Ce qu’il faut considérer, c’est la signification des attitudes comme des vêtures, celles que l’on arborait hier, splendides, et que l’on refuse aujourd’hui, celles par lesquelles on remplace les abandonnées. « Adieu, écrit encore l’évêque émérite de Los Angèles, comme disent les Québécois, l’hermine papale et les luxueuses dentelles ! Bienvenues la soutane simple et, heureusement, les chaussures noires ordinaires ! Saint François doit être au comble de la joie !! » Il n’a pas tort d’un certain point de vue, mais son propos demeure contestable car susceptible d’être interprété comme une pique lancée contre les papes précédents.
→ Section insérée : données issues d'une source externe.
(* ===== verification/KvSystem.v ===== *)
(** * kvraft: clerks, servers and Raft together

    The whole service as one transition system: the peers of [RaftCluster], a
    key-value server on every peer fed by its apply channel, the RPCs of the
    clerks, and the clerks, driven by the [Get], [Put] and [Append] of
    [kvraft/test_test.go], which log every operation for the checker.

    - A server is its state and the messages that the loop of [guardKick] has yet
      to send it; the apply channel has no buffer, so a message is sent when the
      server takes it. [guardKick] looks for new entries when it has sent the old
      ones. The goroutines that its snapshots and the installed ones run in
      ([go rf.Snapshot], the send of [InstallSnapshot]) are entries of lists;
      when they run is open.
    - An RPC is handled at most once ([labrpc]), at any time after it was sent,
      also when its clerk has given it up. The handler registers, calls [Start],
      waits and answers in separate steps.
    - A crash replaces the peer and its server by new ones made from the
      persister; the handlers that were running there are gone.
    - The clock readings of the clients are arguments that never go back.

    Client ids are different: the code draws them from 2^62 numbers. The log
    gets the clerk's id where the tests log the number of the client, which the
    checker does not look at. *)

From S2P Require Import Prelude Checker Porcupine Gob RaftTypes RaftLog RaftElection.
From S2P Require Import RaftReplicate RaftSnapshot RaftPeer RaftCluster KvServer KvClerk.

#[local] Open Scope string_scope.
#[local] Open Scope Z_scope.
#[local] Open Scope list_scope.

(** ** Requests *)

Inductive request : Type := RGet (args : GetArgs) | RPutAppend (args : PutAppendArgs).
Inductive answer : Type := AGet (reply : GetReply) | APutAppend (reply : PutAppendReply).

Definition requestOp (q : request) : Op :=
  match q with RGet args => getOp args | RPutAppend args => putAppendOp args end.

Definition requestKey (q : request) : string := helpKey (ClientId (requestOp q)) (SeqNum (requestOp q)).

(** The end of the handler. *)
Definition answerOf (q : request) (w : waitEnd) (kv : KVServer) : KVServer * answer :=
  match q with
  | RGet args => let '(kv, reply) := GetEnd args w kv in (kv, AGet reply)
  | RPutAppend args => let '(kv, reply) := PutAppendEnd args w kv in (kv, APutAppend reply)
  end.

Inductive rpcStage : Type :=
| RpcSent
| RpcRegistered (ch : nat)        (* before rf.Start *)
| RpcRefused                      (* Start said that this peer does not lead *)
| RpcWaiting (ch : nat)           (* in the select *)
| RpcReplied (a : answer)
| RpcGone.                        (* the server crashed *)

Record rpc : Type := mkRpc { q_server : Z; q_request : request; q_stage : rpcStage }.

(** What a crash of [i] does to an RPC. *)
Definition crashed (i : Z) (q : rpc) : rpc :=
  match q_stage q with
  | RpcRegistered _ | RpcRefused | RpcWaiting _ => if q_server q =? i then mkRpc (q_server q) (q_request q) RpcGone else q
  | _ => q
  end.

(** ** Clerks *)

Inductive command : Type := KGet (key : string) | KPut (key value : string) | KAppend (key value : string).

Definition requestOf (c : command) (ck : Clerk) : request :=
  match c with
  | KGet key => RGet (GetArgs_of key ck)
  | KPut key value => RPutAppend (PutAppendArgs_of key value "Put" ck)
  | KAppend key value => RPutAppend (PutAppendArgs_of key value "Append" ck)
  end.

(** One iteration of the clerk's loop on what its RPC gave; the value the loop
    returns, if it does. *)
Definition clerkIter (c : command) (a : option answer) (ck : Clerk) : Clerk * option string :=
  match c, a with
  | KGet _, None => GetIter None ck
  | KGet _, Some (AGet reply) => GetIter (Some reply) ck
  | (KPut _ _ | KAppend _ _), None =>
      let '(ck, ok) := PutAppendIter None ck in (ck, if ok : bool then Some "" else None)
  | (KPut _ _ | KAppend _ _), Some (APutAppend reply) =>
      let '(ck, ok) := PutAppendIter (Some reply) ck in (ck, if ok : bool then Some "" else None)
  | _, _ => (ck, None)
  end.

(** The operation the test logs. *)
Definition logInput (c : command) : KvInput :=
  match c with
  | KGet key => mkKvInput 0 key ""
  | KPut key value => mkKvInput 1 key value
  | KAppend key value => mkKvInput 2 key value
  end.

Definition logged (cli : Z) (c : command) (start : Z) (v : string) (stop : Z) : Operation KvInput KvOutput :=
  mkOperation cli (logInput c) start (mkKvOutput v) stop.

Record busy : Type := mkBusy { b_command : command; b_start : Z; b_rpc : option nat }.

(** ** The system *)

Record kvsys : Type := mkKvsys {
  y_cluster : cluster Op;
  y_servers : list (KVServer * list (ApplyMsg Op));
  y_snapshots : list (Z * Z * bytes);          (* calls of rf.Snapshot under way *)
  y_installs : list (Z * ApplyMsg Op);         (* sends of InstallSnapshot under way *)
  y_rpcs : list rpc;
  y_clerks : gmap Z (Clerk * option busy);
  y_log : list (Operation KvInput KvOutput);
  y_clock : Z;
}.

(** Every call has returned. *)
Definition quiescent (y : kvsys) : Prop := forall id p, y_clerks y !! id = Some p -> p.2 = None.

Inductive kevent : Type :=
| KRaft (ev : event Op)            (* Raft on its own *)
| KKick (i : Z)                    (* guardKick of peer i looks for new entries *)
| KApply (i : Z)                   (* server i takes a message of guardKick *)
| KSnapshot (k : nat)              (* rf.Snapshot runs *)
| KInstall (k : nat)               (* a server takes the message of an installed snapshot *)
| KCrash (i now : Z)
| KRegister (r : nat)
| KStart (r : nat)
| KEnd (r : nat) (w : waitEnd)
| KMake (id : Z)
| KCall (id : Z) (c : command) (now : Z)
| KSend (id : Z)
| KLost (id : Z)                   (* the call returns false *)
| KReply (id now : Z).

Section system.
Context (size : bytes -> Z).       (* the length of the encoded state of a peer *)
Context (handles : Z -> list Z).   (* the servers behind the ends of a clerk: [random_handles] *)
Implicit Types (y : kvsys).

Definition set_cluster s y : kvsys :=
  mkKvsys s (y_servers y) (y_snapshots y) (y_installs y) (y_rpcs y) (y_clerks y) (y_log y) (y_clock y).
Definition set_servers sv y : kvsys :=
  mkKvsys (y_cluster y) sv (y_snapshots y) (y_installs y) (y_rpcs y) (y_clerks y) (y_log y) (y_clock y).
Definition set_pending sn ins y : kvsys :=
  mkKvsys (y_cluster y) (y_servers y) sn ins (y_rpcs y) (y_clerks y) (y_log y) (y_clock y).
Definition set_rpcs q y : kvsys :=
  mkKvsys (y_cluster y) (y_servers y) (y_snapshots y) (y_installs y) q (y_clerks y) (y_log y) (y_clock y).
Definition set_clerks cks log clock y : kvsys :=
  mkKvsys (y_cluster y) (y_servers y) (y_snapshots y) (y_installs y) (y_rpcs y) cks log clock.

Definition set_server (i : Z) (kv : KVServer) y : option kvsys :=
  '(_, pq) ← idx (y_servers y) i;
  sv ← upd (y_servers y) i (kv, pq);
  Some (set_servers sv y).

Definition set_qstage (r : nat) (st : rpcStage) y : kvsys :=
  set_rpcs (alter (fun q => mkRpc (q_server q) (q_request q) st) r (y_rpcs y)) y.

(** Server [i] takes message [m]; [pq] is what [guardKick] has left to send. *)
Definition receive (i : Z) (m : ApplyMsg Op) (pq : list (ApplyMsg Op)) y : option kvsys :=
  rf ← idx (nodes (y_cluster y)) i;
  '(kv, _) ← idx (y_servers y) i;
  '(kv, o) ← guardApply (RaftStateSize size (persister rf)) m kv;
  sv ← upd (y_servers y) i (kv, pq);
  Some (set_pending (y_snapshots y ++ ((fun s => (i, s.1, s.2)) <$> option_list o)) (y_installs y) (set_servers sv y)).

(** The events that need nothing from the service. *)
Definition plain (ev : event Op) : bool :=
  match ev with EStart _ _ | ESnapshot _ _ _ | EKick _ | ECrash _ _ => false | _ => true end.

(** The message that a run of [InstallSnapshot] hands to a goroutine. *)
Definition installing (s : cluster Op) (ev : event Op) : list (Z * ApplyMsg Op) :=
  match ev with
  | ERepHandle r now =>
      match (p ← reps s !! r;
             match rp_stage p with
             | RInstall args =>
                 rf ← idx (nodes s) (rp_server p);
                 '(_, _, m) ← InstallSnapshot now args rf;
                 m ← m;
                 Some (rp_server p, m)
             | _ => None
             end) with
      | Some im => [im]
      | None => []
      end
  | _ => []
  end.

Definition kexecRaft (ev : event Op) y : option kvsys :=
  if plain ev then
    s ← exec (y_cluster y) ev;
    Some (set_pending (y_snapshots y) (y_installs y ++ installing (y_cluster y) ev) (set_cluster s y))
  else None.

Definition kexecKick (i : Z) y : option kvsys :=
  rf ← idx (nodes (y_cluster y)) i;
  '(kv, pq) ← idx (y_servers y) i;
  match pq with
  | [] =>
      '(_, msgs) ← guardKick rf;
      s ← exec (y_cluster y) (EKick i);
      sv ← upd (y_servers y) i (kv, msgs);
      Some (set_servers sv (set_cluster s y))
  | _ => None
  end.

Definition kexecApply (i : Z) y : option kvsys :=
  '(_, pq) ← idx (y_servers y) i;
  match pq with
  | [] => None
  | m :: pq => receive i m pq y
  end.

Definition kexecSnapshot (k : nat) y : option kvsys :=
  '(i, index, data) ← y_snapshots y !! k;
  s ← exec (y_cluster y) (ESnapshot i index data);
  Some (set_pending (delete k (y_snapshots y)) (y_installs y) (set_cluster s y)).

Definition kexecInstall (k : nat) y : option kvsys :=
  '(i, m) ← y_installs y !! k;
  '(_, pq) ← idx (y_servers y) i;
  receive i m pq (set_pending (y_snapshots y) (delete k (y_installs y)) y).

(** [maxraft] is the argument that [StartKVServer] is called with again. *)
Definition kexecCrash (maxraft i now : Z) y : option kvsys :=
  s ← exec (y_cluster y) (ECrash i now);
  rf ← idx (nodes s) i;
  sv ← upd (y_servers y) i (StartKVServer (persister rf) maxraft, []);
  Some (mkKvsys s sv (filter (fun x => x.1.1 <> i) (y_snapshots y)) (filter (fun x => x.1 <> i) (y_installs y))
    (crashed i <$> y_rpcs y) (y_clerks y) (y_log y) (y_clock y)).

Definition kexecRegister (r : nat) y : option kvsys :=
  q ← y_rpcs y !! r;
  match q_stage q with
  | RpcSent =>
      '(kv, _) ← idx (y_servers y) (q_server q);
      let '(kv, ch) := register (requestKey (q_request q)) kv in
      y ← set_server (q_server q) kv y;
      Some (set_qstage r (RpcRegistered ch) y)
  | _ => None
  end.

Definition kexecStart (r : nat) y : option kvsys :=
  q ← y_rpcs y !! r;
  match q_stage q with
  | RpcRegistered ch =>
      rf ← idx (nodes (y_cluster y)) (q_server q);
      let '(_, (_, _, ok)) := Start (requestOp (q_request q)) rf in
      s ← exec (y_cluster y) (EStart (q_server q) (requestOp (q_request q)));
      Some (set_qstage r (if ok : bool then RpcWaiting ch else RpcRefused) (set_cluster s y))
  | _ => None
  end.

Definition kexecEnd (r : nat) (w : waitEnd) y : option kvsys :=
  q ← y_rpcs y !! r;
  '(kv, _) ← idx (y_servers y) (q_server q);
  if match q_stage q, w with
     | RpcRefused, Refused => true
     | RpcWaiting ch, Signalled => bool_decide (chans kv !! ch = Some true)
     | RpcWaiting _, TimedOut => true
     | _, _ => false
     end
  then
    let '(kv, a) := answerOf (q_request q) w kv in
    y ← set_server (q_server q) kv y;
    Some (set_qstage r (RpcReplied a) y)
  else None.

Definition kexecMake (id : Z) y : option kvsys :=
  match y_clerks y !! id with
  | None =>
      Some (set_clerks (<[id := (MakeClerk (length (nodes (y_cluster y))) id, None)]> (y_clerks y)) (y_log y) (y_clock y) y)
  | Some _ => None
  end.

Definition kexecCall (id : Z) (c : command) (now : Z) y : option kvsys :=
  '(ck, b) ← y_clerks y !! id;
  match b with
  | None =>
      if y_clock y <=? now
      then Some (set_clerks (<[id := (ck, Some (mkBusy c now None))]> (y_clerks y)) (y_log y) now y)
      else None
  | Some _ => None
  end.

Definition kexecSend (id : Z) y : option kvsys :=
  '(ck, b) ← y_clerks y !! id;
  b ← b;
  match b_rpc b with
  | None =>
      srv ← idx (handles id) (leader ck);
      Some (set_clerks
        (<[id := (ck, Some (mkBusy (b_command b) (b_start b) (Some (length (y_rpcs y)))))]> (y_clerks y))
        (y_log y) (y_clock y)
        (set_rpcs (y_rpcs y ++ [mkRpc srv (requestOf (b_command b) ck) RpcSent]) y))
  | Some _ => None
  end.

(** The clerk goes on with the outcome of its RPC at time [now]. *)
Definition clerkGoes (id : Z) (ck : Clerk) (b : busy) (a : option answer) (now : Z) y : kvsys :=
  match clerkIter (b_command b) a ck with
  | (ck, None) =>
      set_clerks (<[id := (ck, Some (mkBusy (b_command b) (b_start b) None))]> (y_clerks y)) (y_log y) now y
  | (ck, Some v) =>
      set_clerks (<[id := (ck, None)]> (y_clerks y))
        (y_log y ++ [logged id (b_command b) (b_start b) v now]) now y
  end.

Definition kexecLost (id : Z) y : option kvsys :=
  '(ck, b) ← y_clerks y !! id;
  b ← b;
  _ ← b_rpc b;
  Some (clerkGoes id ck b None (y_clock y) y).

Definition kexecReply (id now : Z) y : option kvsys :=
  '(ck, b) ← y_clerks y !! id;
  b ← b;
  r ← b_rpc b;
  q ← y_rpcs y !! r;
  match q_stage q with
  | RpcReplied a => if y_clock y <=? now then Some (clerkGoes id ck b (Some a) now y) else None
  | _ => None
  end.

Definition kexec (maxraft : Z) y (ev : kevent) : option kvsys :=
  match ev with
  | KRaft ev => kexecRaft ev y
  | KKick i => kexecKick i y
  | KApply i => kexecApply i y
  | KSnapshot k => kexecSnapshot k y
  | KInstall k => kexecInstall k y
  | KCrash i now => kexecCrash maxraft i now y
  | KRegister r => kexecRegister r y
  | KStart r => kexecStart r y
  | KEnd r w => kexecEnd r w y
  | KMake id => kexecMake id y
  | KCall id c now => kexecCall id c now y
  | KSend id => kexecSend id y
  | KLost id => kexecLost id y
  | KReply id now => kexecReply id now y
  end.

(** Vote requests are built in the term of their round, as in [RaftCluster]. *)
Definition ktimely y (ev : kevent) : bool :=
  match ev with KRaft ev => timely (y_cluster y) ev | _ => true end.

(** While the message of an installed snapshot is under way to a server, its peer
    sends no later commands and installs no other snapshot. The code does not see
    to that. *)
Definition prompt y (ev : kevent) : bool :=
  match ev with
  | KKick i => bool_decide (i ∉ (y_installs y).*1)
  | KRaft ev => forallb (fun im => bool_decide (im.1 ∉ (y_installs y).*1)) (installing (y_cluster y) ev)
  | _ => true
  end.

(** Executions; if [ordered], those in which installed snapshots are prompt. *)
Fixpoint krun (ordered : bool) (maxraft : Z) y (evs : list kevent) : option kvsys :=
  match evs with
  | [] => Some y
  | ev :: evs =>
      if ktimely y ev && (negb ordered || prompt y ev) then y ← kexec maxraft y ev; krun ordered maxraft y evs else None
  end.

Definition kinit (n : nat) (maxraft : Z) : option kvsys :=
  s ← init n;
  Some (mkKvsys s (replicate n (StartKVServer MakePersister maxraft, [])) [] [] [] ∅ [] 0).
End system.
Je me souviens de la pauvreté et de l’humilité du saint Curé d’Ars : en même temps je regarde les objets et vêtements liturgiques d’un grand luxe qu’il se procurait à prix d’or pour en parer son église et l’autel du sacrifice : rien de trop beau, répondait-il, pour le Seigneur à ceux qui le critiquaient – déjà ! – pour ces dépenses qui auraient permis de subvenir aux besoins de tant de pauvres… (Judas est de toutes les époques.)
Il est possible et même certain que des papes d’autrefois aient nourri leur orgueil par l’accumulation de ces vêtures et objets luxueux qui constituent de magnifiques Trésors visités par les foules de touristes pour le plus grand bien des finances de certaines cathédrales : cependant, les vêtements revêtus, notamment lors des liturgies, n’avaient pas et n’ont toujours pas pour fonction de glorifier les célébrants, seulement le Célébré ! Le « lieutenant du Christ » proclamait, à travers ces splendeurs des cérémonies vaticanes, la splendeur de Dieu. La parure pouvait cacher l’humilité du serviteur afin d’exalter la grandeur de Celui qui était servi.
Benoît XVI a laissé, comme en un testament, des consignes pour l’Église alors qu’il était encore en « fonction » : c’est assez dire que ce dernier écrit de sa main doit être considéré, me semble-t-il, comme suggestif d’une nouvelle et nécessaire « orientation », dont il avait fini par considérer l’urgence tout en sachant que ses propres forces, si diminuées, ne lui permettraient pas de venir à bout de cette nouvelle tâche. Et que dit-il en pensant à cet avenir immédiat ? Que l’heure était venue pour l’Église de se montrer sous l’aspect qui est, au plus profond de son être, réellement le sien : celui de sa pauvreté plus que de son éclat, pourtant certain, et donc de vivre cette pauvreté ainsi que cet éclat dans l’humilité car là est son devoir puisque tout en elle et hors d’elle dépend, non de ceux qui la servent, mais de Celui qui est servi par elle. Avant de se démettre de ce service, de cette fonction, avant donc de revêtir le tablier d’un autre service ou mission personnelle, il a laissé à son successeur le soin de tirer toutes les conséquences de cette orientation précise qu’il conseillait – quoique sans aucun doute inspiré par l’Esprit-Saint ! Ainsi a-t-il tressé le lien de cette continuité de « l’esprit du Service » que notre Pape François a « manifestée » en affichant d’emblée, par les mots comme par les symboles, son accord avec le propos d’Église de Benoît XVI.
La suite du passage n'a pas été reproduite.